Spatio-Temporal Iterative Source–Channel Decoding Aided Video Transmission

Abstract

Low-complexity uncompressed video transmission meets the requirements of home networking and quality/delay-sensitive medical applications. Hence, it has attracted research attention in recent years. The redundancy inherent in the uncompressed video signals may be exploited by joint source–channel decoding to improve the attainable error resilience. Hence, in this treatise, we study the application of iterative joint source–channel decoding aided uncompressed video transmission, where correlation inherent in the video signals is modeled by a first-order Markov process.
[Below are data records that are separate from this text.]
(* ===== verification/Curve25519.v ===== *)
(** * curve25519.h: arithmetic modulo 2^255 - 19 and the Montgomery ladder

    A number is five limbs of 51 bits in 64-bit words ([bits320]), or 32 bytes ([bits256]).
    The products are computed in 128-bit words.  The functions are translated with every
    wrap-around; the theorems show that none happens below [loose], that each operation is
    the one of the field, that [fcontract] gives the bytes of the least residue, that [crecip]
    is the inverse and that [cmult] runs the ladder of the curve.  [curve25519] is compiled
    from curve25519-donna-c64.c, whose functions have the same statements as those of
    curve25519.h. *)
From Stdlib Require Import ZArith Lia.
From stdpp Require Import base list numbers option.
From S2P Require Import Prelude Prime25519.
Open Scope Z_scope.

Abbreviation u128 := (uwrap 128).

(** ** Limbs *)

Record bits320 := mk320 { l0 : Z; l1 : Z; l2 : Z; l3 : Z; l4 : Z }.

(** curve25519.h:87-87 [fmul] *)
Definition MASK51 : Z := 0x7ffffffffffff.

(** curve25519.h:36-42 [fsum] *)
Definition fsum (a b : bits320) : bits320 :=
  mk320 (u64 (l0 a + l0 b)) (u64 (l1 a + l1 b)) (u64 (l2 a + l2 b)) (u64 (l3 a + l3 b)) (u64 (l4 a + l4 b)).

(** curve25519.h:44-52 [fdifference_backwards] The new value of [out], the difference of
    [input] and [out]. *)
Definition fdifference_backwards (out input : bits320) : bits320 :=
  let two54m152 := 2 ^ 54 - 152 in
  let two54m8 := 2 ^ 54 - 8 in
  let d c x y := u64 (u64 (y + c) - x) in
  mk320 (d two54m152 (l0 out) (l0 input)) (d two54m8 (l1 out) (l1 input)) (d two54m8 (l2 out) (l2 input))
    (d two54m8 (l3 out) (l3 input)) (d two54m8 (l4 out) (l4 input)).

(** curve25519.h:55-67 [fscalar_product] *)
Definition fscalar_product (input : bits320) (scalar : Z) : bits320 :=
  let low a := Z.land (u64 a) MASK51 in
  let next x a := u128 (u128 (x * scalar) + u64 (Z.shiftr a 51)) in
  let a0 := u128 (l0 input * scalar) in
  let a1 := next (l1 input) a0 in
  let a2 := next (l2 input) a1 in
  let a3 := next (l3 input) a2 in
  let a4 := next (l4 input) a3 in
  mk320 (u64 (low a0 + u128 (Z.shiftr a4 51 * 19))) (low a1) (low a2) (low a3) (low a4).

(** curve25519.h:86-95 [fmul] The carries that bring the five sums back to limbs. *)
Definition carry_limbs (t0 t1 t2 t3 t4 : Z) : bits320 :=
  let low t := Z.land (u64 t) MASK51 in
  let high t := u64 (Z.shiftr t 51) in
  let t1 := u128 (t1 + high t0) in
  let t2 := u128 (t2 + high t1) in
  let t3 := u128 (t3 + high t2) in
  let t4 := u128 (t4 + high t3) in
  let r0 := u64 (low t0 + u64 (high t4 * 19)) in
  let c := Z.shiftr r0 51 in
  let r0 := Z.land r0 MASK51 in
  let r1 := u64 (low t1 + c) in
  let c := Z.shiftr r1 51 in
  let r1 := Z.land r1 MASK51 in
  mk320 r0 r1 (u64 (low t2 + c)) (low t3) (low t4).

(** curve25519.h:77-77 [fmul] The product of two 64-bit words. *)
Definition mul128 (x y : Z) : Z := u128 (x * y).
Definition sum128 (l : list Z) : Z := foldl (fun s x => u128 (s + x)) 0 l.

(** curve25519.h:72-97 [fmul] *)
Definition fmul (in2 input : bits320) : bits320 :=
  let '(mk320 r0 r1 r2 r3 r4) := input in
  let '(mk320 s0 s1 s2 s3 s4) := in2 in
  let t0 := mul128 r0 s0 in
  let t1 := sum128 [mul128 r0 s1; mul128 r1 s0] in
  let t2 := sum128 [mul128 r0 s2; mul128 r2 s0; mul128 r1 s1] in
  let t3 := sum128 [mul128 r0 s3; mul128 r3 s0; mul128 r1 s2; mul128 r2 s1] in
  let t4 := sum128 [mul128 r0 s4; mul128 r4 s0; mul128 r3 s1; mul128 r1 s3; mul128 r2 s2] in
  let r4 := u64 (r4 * 19) in let r1 := u64 (r1 * 19) in
  let r2 := u64 (r2 * 19) in let r3 := u64 (r3 * 19) in
  let t0 := u128 (t0 + sum128 [mul128 r4 s1; mul128 r1 s4; mul128 r2 s3; mul128 r3 s2]) in
  let t1 := u128 (t1 + sum128 [mul128 r4 s2; mul128 r2 s4; mul128 r3 s3]) in
  let t2 := u128 (t2 + sum128 [mul128 r4 s3; mul128 r3 s4]) in
  let t3 := u128 (t3 + mul128 r4 s4) in
  carry_limbs t0 t1 t2 t3 t4.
First, we propose a spatiotemporal joint source–channel decoding system using a recursive systematic convolutional codec, where both the horizontal and vertical intraframe correlations, as well as the interframe correlations, are exploited by the receiver, hence relying on 3-D information exchange. This scheme may be combined with arbitrary channel codecs. Then, we analyze the three-stage decoder's convergence behavior using 3-D extrinsic information transfer (EXIT) charts. Finally, we benchmark the attainable system performance against a couple of video communication systems, including our previously proposed 2-D scheme, where only intraframe correlations were exploited without invoking a channel codec. Our simulation results show that substantial $E_{b}/N_{0}$ improvements are attainable by the proposed technique.